* Aim of the exercise: Transcribe the stretch of entries below from the line with "external tables or" through the line with "(** Two's-complement reduction", exactly and with both ends included; leave out all other lines.

(Records from a collection)
──────
(** * RDAP client core: caches, expiry derivation, fetch engine, decoder
      dispatch and IP bootstrap resolution.

    A shallow embedding of the Go package [rdapclient] together with the
    properties its specification states about it.  Go values are modelled
    as follows.

    - [string] is a sequence of bytes (Rocq [string], one [ascii] per byte).
    - [int] and [time.Duration] are 64-bit two's-complement integers, held
      in [Z] with the wrap-around written out ([wrap64]).
    - [time.Time] is an instant on the nanosecond line, counted from Go's
      zero [Time]; [time.Time{}] is instant [0].  Instants are unbounded
      (Go keeps seconds and nanoseconds apart and covers billions of
      years), and monotonic readings are left out.
    - [http.Header] is a finite map from canonical keys to value lists.
    - [map[string]any] is a finite map to a JSON value tree; the nil map is
      [None].
    - A panic (nil dereference) is the result [None] of an operation that
      returns [option].

    Functions of Go's standard library whose behaviour is fixed by large
    external tables or grammars (Unicode case mapping, date layouts, the
    JSON codec, IP literal syntax) are fields of the class [Runtime]; every
    definition and theorem is parametric in it. *)

From Stdlib Require Import ZArith Ascii String.
From stdpp Require Import gmap strings list fin_maps.

Local Open Scope Z_scope.

Set Warnings "-register-all".

(** ** Machine integers *)

Definition int64_min : Z := - 2 ^ 63.
Definition int64_max : Z := 2 ^ 63 - 1.

(** Two's-complement reduction of a mathematical integer to 64 bits. *)
Definition wrap64 (z : Z) : Z := (z + 2 ^ 63) mod 2 ^ 64 - 2 ^ 63.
──────
* Solution:
    external tables or grammars (Unicode case mapping, date layouts, the
    JSON codec, IP literal syntax) are fields of the class [Runtime]; every
    definition and theorem is parametric in it. *)

From Stdlib Require Import ZArith Ascii String.
From stdpp Require Import gmap strings list fin_maps.

Local Open Scope Z_scope.

Set Warnings "-register-all".

(** ** Machine integers *)

Definition int64_min : Z := - 2 ^ 63.
Definition int64_max : Z := 2 ^ 63 - 1.

(** Two's-complement reduction of a mathematical integer to 64 bits. *)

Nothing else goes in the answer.